Host Nick Cannon, singer-songwriter Robin Thicke, television and radio personality Jenny McCarthy Wahlberg, actor and comedian Ken Jeong and recording artist Rita Ora all returned from the previous three seasons.

Johnny Knoxville appeared as a special guest during the second episode to promote his role as host of Fear Factor: House of Fear. The Teenage Mutant Ninja Turtles appeared in the fourth episode. Christina Perri appeared in the sixth and ninth episodes. The seventh episode featured Taraji P. Henson, who portrayed "Scarab" earlier in the season, as a guest panelist, and Spencer Pratt as a special guest. The eighth episode featured Kelly Osbourne, who portrayed "Ladybug" in the second season, as a guest panelist, and a brief guest appearance from Slipknot's Sid Wilson, Osbourne's fiancé. The Care Bears appeared in the ninth episode. Johnny Gill appeared in the tenth episode. Khalid, Meg Donnelly, Randy Jackson, and Jessica Simpson appeared in the season finale.

== Production ==
On May 7, 2025, it was announced that Fox renewed the series for a fourteenth season, prior to the airing of the thirteenth season's finale later that same day. The season was announced to premiere in January 2026, skipping its usual fall season slot for 2025. On November 11, 2025, it was announced that the season would premiere on January 7, 2026.

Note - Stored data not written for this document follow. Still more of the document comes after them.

(* ===== verification/ContinuityRuntime.v ===== *)
(** * Continuity on the server (internal/proxy/continuity.go)

    The runtime that keeps the target of a logical flow while its carriers come
    and go.  Admission, resumption, the end of a flow, the loss of a control
    channel, its timer and the shutdown run in goroutines that share the table
    of flows, the registry ([Flows]), the control channels ([Control]) and the
    flow objects.  A goroutine is a list of instructions, each a critical section
    or a call; [exec] runs one and puts what follows in its place.  What an
    external call answers (transports, the resumable stream) comes with the
    step.  The relay of a flow is a [TargetRelay]: its goroutines take steps of
    their own, see the context, the stream and the target of the flow, and close
    both when one direction fails or the context is cancelled. *)
From stdpp Require Import prelude gmap list relations.
From S2P Require Import Prelude ContinuityWire Journal Flows Control TargetRelay.

Definition MinContinuityJournalBytes : Z := 64 * 1024.
Definition defaultControlTimeout : Z := 2 * second.
Definition defaultMigrationTimeout : Z := 15 * second.

(** ** Data *)

Record ContinuityRuntimeConfig := mkRuntimeConfig {
  MaxFlows : Z; MaxFlowsPerPrincipal : Z; JournalBytes : Z; AckEveryBytes : Z; ControlTimeout : Z; MigrationTimeout : Z
}.

(** The control channels are numbered. *)
Record ContinuityLease := mkLease {
  le_principal : list byte; le_constellation : list byte; le_key : list byte; le_control : option nat; le_mux : bool
}.

(** Where a [sync.Once] is. *)
Inductive once := Fresh | Running | Finished.
#[global] Instance once_eq_dec : EqDecision once.
Proof. solve_decision. Defined.

(** [sf_target] stands for the connection and for the slot that [release] gives
    back. *)
Record serverContinuityFlow := mkFlowObject {
  sf_id : list byte; sf_principal : list byte; sf_constellation : list byte; sf_target : handle;
  sf_control : option nat; sf_leaseKey : list byte; sf_timer : option Z; sf_generation : Z;
  sf_released : bool; sf_finish : once; sf_relay : relay
}.

(** What the instructions of [AdmitNew] carry until there is a flow. *)
Record admission := mkAdmission { ad_target : handle; ad_flow : list byte; ad_principal : list byte; ad_constellation : list byte; ad_key : list byte; ad_control : nat }.

(** [TargetClosed] is a close by the owner of a connection: an admission until
    the registry has it, then the registry.  [RelayClosed] is one by the relay,
    which does not own it. *)
Inductive runtime_event :=
| PhysicalClosed
| UnusedStreamClosed
| StreamClosed (i : nat)
| TargetClosed (h : handle)
| RelayClosed (h : handle)
| ReleaseCalled (h : handle)
| ContextCancelled
| CallReturned (e : option error).
Lemma select_step load r : pool_ok r -> (forall mux, load mux <= MaxUint64) -> exists route,
  ties load r !! Z.to_nat (r_tieCursor r mod len (ties load r)) = Some route /\
  selectLeastLoaded load r = Some (Ok route, with_pool r (r_active r) (r_routes r) (r_nextRouteID r) (u64 (r_tieCursor r + 1))).
Proof.
  intros Hp Hl. destruct (least_loaded_spec load r Hp Hl) as (Hne & _). destruct (eligible_spec r Hp) as (He & _).
  destruct (lookup_lt_is_Some_2 (ties load r) (Z.to_nat (r_tieCursor r mod len (ties load r)))) as [route Hr].
  { destruct (ties load r) as [|x l]; [done|]. pose proof (len_nonneg l). assert (0 < len (x :: l)) by (rewrite len_cons; lia).
    pose proof (Z.mod_pos_bound (r_tieCursor r) (len (x :: l)) ltac:(done)). unfold len in *. lia. }
  exists route. split; [done|]. unfold selectLeastLoaded. destruct (eligible r) as [|x l] eqn:E; [done|].
  unfold ties in Hr. rewrite E in Hr. by rewrite Hr.
Qed.

(** [n] selections in a row, nothing else happening. *)
Fixpoint select_times (n : nat) (load : nat -> Z) (r : SessionRouter) : option (list sessionRoute) :=
  match n with
  | O => Some []
  | S n => '(selected, r) ← selectLeastLoaded load r;
           match selected with Ok route => rest ← select_times n load r; Some (route :: rest) | Err _ => None end
  end.

Lemma select_times_spec load n r : pool_ok r -> (forall mux, load mux <= MaxUint64) -> 0 <= r_tieCursor r -> r_tieCursor r + Z.of_nat n < 2 ^ 64 ->
  exists l, select_times n load r = Some l /\ length l = n /\
    forall i, (i < n)%nat -> l !! i = ties load r !! Z.to_nat ((r_tieCursor r + Z.of_nat i) mod len (ties load r)).
Proof.
  revert r. induction n as [|n IH]; intros r Hp Hl H0 Hn; [exists []; split; [done|]; split; [done|]; intros; lia|].
  destruct (select_step load r Hp Hl) as (route & Hr & Hs). cbn [select_times]. rewrite Hs. cbn [option_bind mbind].
  set (r' := with_pool r _ _ _ _). assert (Hp' : pool_ok r') by (destruct Hp; by constructor).
  assert (Hc : r_tieCursor r' = r_tieCursor r + 1) by (cbn; apply u64_small; unfold is_u64; lia).
  destruct (IH r' Hp' Hl ltac:(lia) ltac:(lia)) as (l & El & Hlen & Hi). rewrite El. cbn. exists (route :: l). split; [done|]. split; [cbn; lia|].
  intros [|i] Hlt; [by rewrite Z.add_0_r, Hr|]. cbn. rewrite Hi, Hc by lia. change (ties load r') with (ties load r). do 2 f_equal. f_equal. lia.
Qed.
Definition Connect (c : Core) (rq : ConnectRequest) : Core * thread :=
  if negb (ValidateOperationID (rq_operation rq)) || negb (ValidateProfileID (rq_profile rq))
  then (c, TEnded (Some (Sentinel ErrInvalidInput)))
  else if co_closed c then (c, TEnded (Some (Sentinel ErrCoreClosed)))
  else if bool_decide (is_Some (co_activeDone c)) then (c, TEnded (Some (Sentinel ErrAlreadyActive)))
  else
    let gen := u64 (co_generation c + 1) in
    let '(c, done) := new_done c in
    (mkCore (co_closed c) gen
       (mkSnapshot StateConnecting (rq_profile rq) CarrierNone 0 None (i64 (sn_sequence (co_snapshot c) + 1)))
       (Some done) (co_runtime c) (co_request c) (co_closing c) (co_finished c) (co_runtimes c) (co_dones c) (co_panicked c),
     TConnecting gen done rq).

Definition NetworkChanged (c : Core) (op : list byte) : Core * thread :=
  if negb (ValidateOperationID op) then (c, TEnded (Some (Sentinel ErrInvalidInput)))
  else if co_closed c then (c, TEnded (Some (Sentinel ErrCoreClosed)))
  else if bool_decide (sn_state (co_snapshot c) = StateReconnecting) then (c, TEnded (Some (Sentinel ErrReconnectActive)))
  else
    match co_runtime c with
    | Some r =>
        if negb (bool_decide (sn_state (co_snapshot c) = StateConnected)) then (c, TEnded (Some (Sentinel ErrNotConnected)))
        else
          let s := co_snapshot c in
          (set_snapshot c (next_snapshot s StateReconnecting (sn_carrier s) (sn_connectedAt s) None),
           TProbing (co_generation c) r op)
    | None => (c, TEnded (Some (Sentinel ErrNotConnected)))
    end.
(** [sy_acks]: the Ack calls between their two critical sections;
    [sy_chans]: the closed [writeAttemptDone] channels and the next fresh one;
    [sy_history], [sy_delivered]: what the caller wrote and read (ghost). *)
Record system := mkSys {
  sy_stream : ResumableStream;
  sy_ctx : option error;
  sy_writer : writer;
  sy_reader : reader;
  sy_replacer : replacer;
  sy_acks : list Z;
  sy_done : gset nat;
  sy_conns : gmap Z conn;
  sy_history : list byte;
  sy_delivered : list byte
}.

Section Step.
Variables (recoverableRead recoverableWrite : error -> bool) (ackEvery : Z).
(** The peer's byte stream: a physical stream that starts at the logical
    offset [c_recv] delivers the bytes of [peer] from there on. *)
Variable peer : list byte.

(** After a read was accounted for (Read, lines 316-330): the errors to mark
    the physical stream unavailable with, and whether Read returns. *)
Definition read_after (n : Z) (notify_err read_err : option error) : list error * bool :=
  let recover := match read_err with
                 | Some e => if recoverableRead e then [e] else []
                 | None => []
                 end in
  (match notify_err with Some e => [e] | None => [] end ++ recover,
   negb (n =? 0) || match read_err with Some e => negb (recoverableRead e) | None => false end).
(* ===== verification/ResumableInv.v ===== *)
(** * The invariant of the resumable stream

    What holds between the counters of the stream, its journal, the physical
    streams and the program counters of the goroutines, and that every step of
    the model of [Resumable] preserves it. *)
From stdpp Require Import prelude gmap list.
From S2P Require Import Prelude Cell Journal Resumable.

(** ** The invariant *)

(** The replay of Replace has not gone past the end of the journal it read.
    Nothing in Replace enforces it: see [replay_can_duplicate]. *)
Definition no_overshoot (x : system) : Prop :=
  match sy_replacer x with
  | PReplay _ _ e _ o => o <= e
  | PWrite _ _ e _ _ o => o <= e
  | _ => True
  end.

Definition job_of (w : writer) : option job :=
  match w with
  | WWait jb | WTry jb _ _ | WSend jb _ _ _ | WCommit jb _ _ _ _ _ | WAck jb _ _
  | WNext jb _ _ | WMark jb _ _ => Some jb
  | _ => None
  end.

(** The physical stream whose Write is running, or not yet accounted for. *)
Definition attempt_of (w : writer) : option nat :=
  match w with WSend _ _ _ ch | WCommit _ _ _ _ _ ch => Some ch | _ => None end.

(** The job once its first attempt has been announced. *)
Definition attempted (w : writer) : option job :=
  match w with
  | WSend jb _ _ _ | WCommit jb _ _ _ _ _ | WAck jb _ _ | WNext jb _ _ | WMark jb _ _ => Some jb
  | _ => None
  end.

Definition unaccounted (w : writer) (q : Z) : Z :=
  match w with WCommit _ q' _ n _ _ => if q' =? q then n else 0 | _ => 0 end.

Definition uncounted (r : reader) (q : Z) : Z :=
  match r with RCommit _ q' bs _ => if q' =? q then len bs else 0 | _ => 0 end.

Definition candidate (p : replacer) : option (Z * ResumeState) :=
  match p with
  | PAck next st | PState next st | PReplay next st _ _ _ | PWrite next st _ _ _ _
  | PFin next st _ | PFinSend next st _ | PPublish next st _ _ => Some (next, st)
  | _ => None
  end.
Lemma run_replacer_sound outs x y : run_replacer outs x = Some y -> replacer_step x y.
Proof.
  destruct x as [s ctx w r p a d cs h dl]. unfold run_replacer. intros H. destruct p.
  - done.
  - destruct (ackJournal _ _ _) as [j' o] eqn:E. injection H as <-. by apply st_replace_ack.
  - injection H as <-. apply st_replace_state.
  - destruct (Z_lt_dec offset end_); injection H as <-;
      [by apply st_replace_replay|apply st_replace_replayed; lia].
  - destruct (cs !! next) as [c|] eqn:Ec; [|done].
    destruct (writeAll bs outs) as [[sent err]|] eqn:E; [|done]. injection H as <-.
    by eapply st_replace_write.
  - injection H as <-. apply (st_replace_fin _ _ _ _ _ _ _ _ _ _ _ _ true).
  - destruct (cs !! next) as [c|] eqn:Ec; [|done]. injection H as <-. by apply st_replace_fin_send.
  - injection H as <-. apply st_replace_publish.
  - destruct chan as [ch|]; [destruct (decide _); [|done]|]; injection H as <-; by apply st_detached.
Qed.

(** The scheduler runs steps of the model. *)
Lemma run_label_sound l x y : run_label l x = Some y -> step x y.
Proof.
  destruct l; intros H.
  all: destruct x as [s ctx w r p a d cs h dl]; cbn [run_label] in H.
  - left. destruct w; try done. destruct payload; [done|].
    destruct (write_check s) eqn:E; [done|]. injection H as <-. by apply st_write.
  - left. destruct w; try done. destruct (close_write_begin s) eqn:E; [done|]. injection H as <-.
    by apply st_close_write.
  - left. by eapply run_writer_sound.
  - right; left. destruct r; try done. destruct (Z_lt_dec 0 room); [|done]. injection H as <-.
    by apply st_read.
  - right; left. by apply run_reader_sound.
  - right; left. destruct r as [| |room q| |]; try done. destruct (cs !! q) as [c|] eqn:Ec; [|done].
    destruct (_ && _) eqn:G; [|done]. injection H as <-. guards. zb.
    apply st_read_data; [done|lia|by apply segment_b_true].
  - right; left. destruct r as [| |room q| |]; try done.
    destruct (sanitize room n err) as [n' err'] eqn:E. destruct n'; try done. injection H as <-.
    by eapply st_read_none.
  - right; right; left. destruct p; try done. destruct (cs !! next) eqn:Ec; [done|].
    destruct (replace_check s st) eqn:E; [done|]. destruct (_ && _) eqn:G; [|done].
    injection H as <-. guards. zb. by apply st_replace.
  - right; right; left. by eapply run_replacer_sound.
  - right; right; left. destruct p; try done. destruct (rs_closed s) eqn:E; [done|].
    injection H as <-. by apply st_detach.
  - right; right; right. destruct (Z.leb_spec 0 offset); [|done].
    destruct (ack_begin s offset) as [s' [e|[]]] eqn:E; [done|..]; injection H as <-;
      [by apply st_ack|by eapply st_ack_deferred].
  - right; right; right. destruct a as [|offset a]; [done|].
    destruct (ackJournal _ _ _) as [j' o] eqn:E. injection H as <-.
    by apply (st_ack_journal _ _ _ _ _ [] _ _ _ _ _ _ _ o).
  - right; right; right. destruct (rs_closed s) eqn:E; injection H as <-;
      [by apply st_close_journal|by apply st_close].
  - right; right; right. destruct ctx; [done|]. injection H as <-. apply st_context.
Qed.
Record ClientContinuityRouterConfig := mkRouterConfig {
  co_context : bool; co_initial : ContinuityRoute; co_MaxFlows : Z; co_JournalBytes : Z; co_AckEveryBytes : Z; co_MigrationTimeout : Z; co_ControlTimeout : Z
}.

Record clientContinuityFlow := mkClientFlow {
  cf_id : list byte; cf_control : option nat; cf_leaseKey : list byte; cf_routeID : Z; cf_epoch : Z; cf_migrating : bool; cf_finished : bool; cf_close : once
}.

Inductive router_event :=
| RtAbortSent (c : nat) (id : list byte)
| RtStreamClosed (i : nat)
| RtPhysicalClosed
| RtOpened (i : nat)
| RtOpenFailed (e : error)
| RtMigrated (i : nat).

Record ClientContinuityRouter := mkRouter {
  cc_maxFlows : Z; cc_routes : gmap Z ContinuityRoute; cc_flows : gmap (list byte) nat; cc_pending : gmap (list byte) unit;
  cc_notified : nat; cc_closed : bool; cc_close : once; cc_cancelled : bool; cc_worker : bool; cc_migrations : list nat;
  cc_objects : list clientContinuityFlow; cc_controls : list ControlChannel; cc_bindings : list (nat * list byte); cc_log : list router_event
}.

Definition minute : Z := 60 * second.

(** ** Routes *)

Definition validClientContinuityRoute (r : ContinuityRoute) : bool :=
  negb (cr_ID r =? 0) && bool_decide (is_Some (cr_mux r)) && bool_decide (is_Some (cr_control r)) && negb (is_zero (cr_constellation r)) && negb (is_zero (cr_key r)).

Definition with_routes (s : ClientContinuityRouter) (routes : gmap Z ContinuityRoute) (signal : bool) : ClientContinuityRouter :=
  mkRouter (cc_maxFlows s) routes (cc_flows s) (cc_pending s) (if signal then S (cc_notified s) else cc_notified s) (cc_closed s) (cc_close s) (cc_cancelled s) (cc_worker s) (cc_migrations s)
    (cc_objects s) (cc_controls s) (cc_bindings s) (cc_log s).
Definition with_tables (s : ClientContinuityRouter) (flows : gmap (list byte) nat) (pending : gmap (list byte) unit) : ClientContinuityRouter :=
  mkRouter (cc_maxFlows s) (cc_routes s) flows pending (cc_notified s) (cc_closed s) (cc_close s) (cc_cancelled s) (cc_worker s) (cc_migrations s) (cc_objects s) (cc_controls s) (cc_bindings s) (cc_log s).
Definition with_queue (s : ClientContinuityRouter) (migrations : list nat) : ClientContinuityRouter :=
  mkRouter (cc_maxFlows s) (cc_routes s) (cc_flows s) (cc_pending s) (cc_notified s) (cc_closed s) (cc_close s) (cc_cancelled s) (cc_worker s) migrations (cc_objects s) (cc_controls s) (cc_bindings s) (cc_log s).
Definition with_flow (s : ClientContinuityRouter) (i : nat) (f : clientContinuityFlow) : ClientContinuityRouter :=
  mkRouter (cc_maxFlows s) (cc_routes s) (cc_flows s) (cc_pending s) (cc_notified s) (cc_closed s) (cc_close s) (cc_cancelled s) (cc_worker s) (cc_migrations s) (<[i := f]> (cc_objects s)) (cc_controls s) (cc_bindings s) (cc_log s).
Definition with_new_flow (s : ClientContinuityRouter) (f : clientContinuityFlow) : ClientContinuityRouter :=
  mkRouter (cc_maxFlows s) (cc_routes s) (cc_flows s) (cc_pending s) (cc_notified s) (cc_closed s) (cc_close s) (cc_cancelled s) (cc_worker s) (cc_migrations s) (cc_objects s ++ [f]) (cc_controls s) (cc_bindings s) (cc_log s).
Definition with_channel (s : ClientContinuityRouter) (c : nat) (channel : ControlChannel) (bindings : list (nat * list byte)) : ClientContinuityRouter :=
  mkRouter (cc_maxFlows s) (cc_routes s) (cc_flows s) (cc_pending s) (cc_notified s) (cc_closed s) (cc_close s) (cc_cancelled s) (cc_worker s) (cc_migrations s) (cc_objects s) (<[c := channel]> (cc_controls s)) bindings (cc_log s).
Definition noted (s : ClientContinuityRouter) (events : list router_event) : ClientContinuityRouter :=
  mkRouter (cc_maxFlows s) (cc_routes s) (cc_flows s) (cc_pending s) (cc_notified s) (cc_closed s) (cc_close s) (cc_cancelled s) (cc_worker s) (cc_migrations s) (cc_objects s) (cc_controls s) (cc_bindings s) (cc_log s ++ events).
Definition closing (s : ClientContinuityRouter) (closed : bool) (close : once) (signal : bool) : ClientContinuityRouter :=
  mkRouter (cc_maxFlows s) (cc_routes s) (cc_flows s) (cc_pending s) (if signal then S (cc_notified s) else cc_notified s) closed close true (cc_worker s) (cc_migrations s) (cc_objects s) (cc_controls s) (cc_bindings s) (cc_log s).

Definition worker_ended (s : ClientContinuityRouter) : ClientContinuityRouter :=
  mkRouter (cc_maxFlows s) (cc_routes s) (cc_flows s) (cc_pending s) (cc_notified s) (cc_closed s) (cc_close s) (cc_cancelled s) false (cc_migrations s) (cc_objects s) (cc_controls s) (cc_bindings s) (cc_log s).
(** An attached session joins: as a member of the pool, or as the primary, whose
    place in the pool the old one takes. *)
Lemma pinv_joined s i x a k R router continuity id pool session primary name counts failures : pinv s (i :: R) -> decides i x a -> nr_closed s = false -> r_nextRouteID (nr_router s) < 2 ^ 64 - 1 ->
  id = r_nextRouteID (nr_router s) -> pool_ok router -> r_nextRouteID router = id + 1 -> opened s continuity ->
  (session, primary, pool) = (nr_session s, nr_primary s, <[id := x]> (nr_pool s)) \/ (session, primary, pool) = (x, id, <[nr_primary s := nr_session s]> (nr_pool s)) ->
  (forall id' y, pool !! id' = Some y -> nr_pool s !! id' = Some y \/ PGo (PWatchPool id' y) ∈ k) -> Forall (fun j => carries j = None /\ closing_router j = false /\ forall y, seen j = Some y -> y = x \/ y = nr_session s) k -> omap flight k = [] ->
  forall s', s' = set_counts (if bool_decide (session = nr_session s /\ primary = nr_primary s) then set_tables (set_routers s router continuity) pool (put x (at_control a) (nr_controls s)) (nr_retired s) (nr_nextRetired s)
    else set_primary (set_tables (set_routers s router continuity) pool (put x (at_control a) (nr_controls s)) (nr_retired s) (nr_nextRetired s)) session primary name) counts failures ->
  (bool_decide (session = nr_session s /\ primary = nr_primary s) = true \/ some_of (watches (nr_generation s') session) k) -> pinv s' (k ++ R).
Proof.
  intros H Hd Hcl Hb Hid Rp Rn Ho Hw Hpw Hs Hf s' Es Ha. destruct (decides_spec i x a Hd) as (D1 & D2 & D3 & D4 & D5 & D6 & _). pose proof (pv_tables _ _ H) as [T1 T2 T3 T4 T5 T6 T7 T8].
  destruct (pv_flying _ _ H x) as [Hlt Hnone]; [cbn; rewrite D4; by left|].
  assert (nr_sessions s' = nr_sessions s /\ nr_channels s' = nr_channels s /\ nr_log s' = nr_log s /\ nr_ended s' = nr_ended s /\ nr_closed s' = nr_closed s /\ nr_done s' = nr_done s /\ nr_router s' = router /\ nr_continuity s' = continuity /\
    nr_pool s' = pool /\ nr_controls s' = put x (at_control a) (nr_controls s) /\ nr_session s' = session /\ nr_primary s' = primary) as (E1 & E2 & E3 & E4 & E5 & E6 & E7 & E8 & E9 & E10 & E11 & E12).
  { rewrite Es. case_bool_decide as E; cbn; split_and!; try done; by destruct E. }
  assert (Hgen : bool_decide (session = nr_session s /\ primary = nr_primary s) = true -> nr_generation s' = nr_generation s) by (intros E; by rewrite Es, E).
  clear Es. assert (Hown : forall y, owned s y -> owned s' y).
  { intros y [_ Hy]. split; [congruence|]. rewrite E9, E11. destruct Hw as [E|E]; injection E as -> -> ->.
    - destruct Hy as [|[id' Hy]]; [by left|right]. exists id'. rewrite lookup_insert_ne; [done|]. intros <-. destruct (T5 _ _ Hy). lia.
    - destruct Hy as [->|[id' Hy]]; right; [exists (nr_primary s); by rewrite lookup_insert_eq|]. exists id'. rewrite lookup_insert_ne; [done|]. intros <-. destruct (T5 _ _ Hy) as (_ & ? & _). done. }
  assert (Hx : owned s' x). { split; [congruence|]. rewrite E9, E11. destruct Hw as [E|E]; injection E as -> -> ->; [right; exists id; by rewrite lookup_insert_eq|by left]. }
  assert (Hput : forall y, is_Some (nr_controls s' !! y) -> is_Some (nr_controls s !! y) \/ y = x).
  { intros y Hy. rewrite E10 in Hy. unfold put in Hy. destruct (at_control a); [|by left]. destruct (decide (x = y)) as [->|]; [by right|left; by rewrite lookup_insert_ne in Hy]. }
  eapply pinv_moved; [exact H| |].
  - constructor; rewrite ?E1, ?E2, ?E3, ?E4, ?E5, ?E7, ?E8, ?E9, ?E11; try done.
    + intros y _ [Hy|Hy]; [apply D1 in Hy as ->; auto|right; right; by apply Hown].
    + intros y [? ?]. lia.
    + intros c [Hc|[? ?]]; [|lia]. right; right. split; [done|]. exists x. rewrite E10, (D2 c Hc). cbn. by rewrite lookup_insert_eq.
    + intros y c _ E. right. split; [done|]. assert (y <> x) by congruence. rewrite E10. split; [unfold put; destruct (at_control a); [by rewrite lookup_insert_ne|done]|]. intros [Hy|Hy]; [left; by apply Hown|by rewrite D3 in Hy].
    + by left.
    + intros y Hy. destruct (Hput y Hy) as [| ->]; [by left|by right].
    + rewrite Hf, Rn, <- Hid. cbn [omap list_omap]. rewrite D4. cbn. lia.
    + eapply Forall_impl; [exact Hs|]. intros j (J1 & J2 & J3). constructor; [|congruence|congruence]. intros y Hy. rewrite E1. destruct (J3 y Hy) as [->| ->]; lia.
    + intros [c' E]. destruct (Ho c' E) as (c & E' & _). by exists c.
    + intros id' y Hy. destruct (Hpw id' y Hy) as [Hy'|Hin]; [right; split; [done|apply D5]|left]. exists (PGo (PWatchPool id' y)). split; [done|]. by apply bool_decide_true.
    + destruct Ha as [Ha|Ha]; [|auto]. right; right; right. specialize (Hgen Ha). apply bool_decide_eq_true in Ha as [-> _]. split_and!; [done|exact Hgen|apply D6].
  - constructor; rewrite ?E1, ?E3, ?E4, ?E5, ?E6, ?E7, ?E8, ?E9, ?E11, ?E12; try done.
    + destruct Hw as [E|E]; injection E as -> -> ->; done.
    + rewrite Rn. destruct Hw as [E|E]; injection E as -> -> ->; lia.
    + intros id' y Hy. rewrite Rn. destruct Hw as [E|E]; injection E as -> -> ->; apply lookup_insert_Some in Hy as [[<- <-]|[Hne Hy]]; try (destruct (T5 id' y Hy) as (? & ? & ?)); split_and!; lia.
    + intros y Hy. destruct (Hput y Hy) as [| ->]; [by apply T6|done].
    + intros E. by rewrite Hcl in E.
    + intros _ c' E. destruct (Ho c' E) as (c & E' & Hcc). apply not_true_iff_false. intros [Hy|Hy]%Hcc; [by rewrite (T8 Hcl c E') in Hy|congruence].
Qed.

Lemma next_small s i x R : pinv s (i :: R) -> flight i = Some x -> len (nr_sessions s) < 2 ^ 63 -> r_nextRouteID (nr_router s) < 2 ^ 64 - 1.
Proof. intros H Hf Hb. pose proof (pv_next _ _ H) as Hn. cbn [omap list_omap] in Hn. rewrite Hf in Hn. cbn [length] in Hn. lia. Qed.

The fifth episode was delayed an hour by NASCAR coverage, which was in turn delayed by rain. The sixth episode began with a dedication for James Van Der Beek, who portrayed "Griffin" in the previous season, and had died earlier in the day. The season finale was interrupted by a Presidential Address to the Nation, and was continued afterwards. This season was also the only one to be produced under the Fox Entertainment Studios label and the last one to be produced under Fox Entertainment as a whole. Eureka Productions (owned by Fremantle) is set to take production of the show over from Fox with the 15th season.

== Contestants ==
The contestants are said to boast a combined total of 94 million records sold, 21 platinum singles, 3 Emmy wins, 3 Hall of Fame inductions, 3 World Series wins, and 54,438,600 Instagram followers. On December 10, it was revealed that actor and singer Kylie Cantrall was among the contestants, acting as a behind-the-scenes insider, with the panel being completely unaware of her participation and the viewers left to guess which mask she is under; the season premiere episode revealed her identity as "Cat Witch".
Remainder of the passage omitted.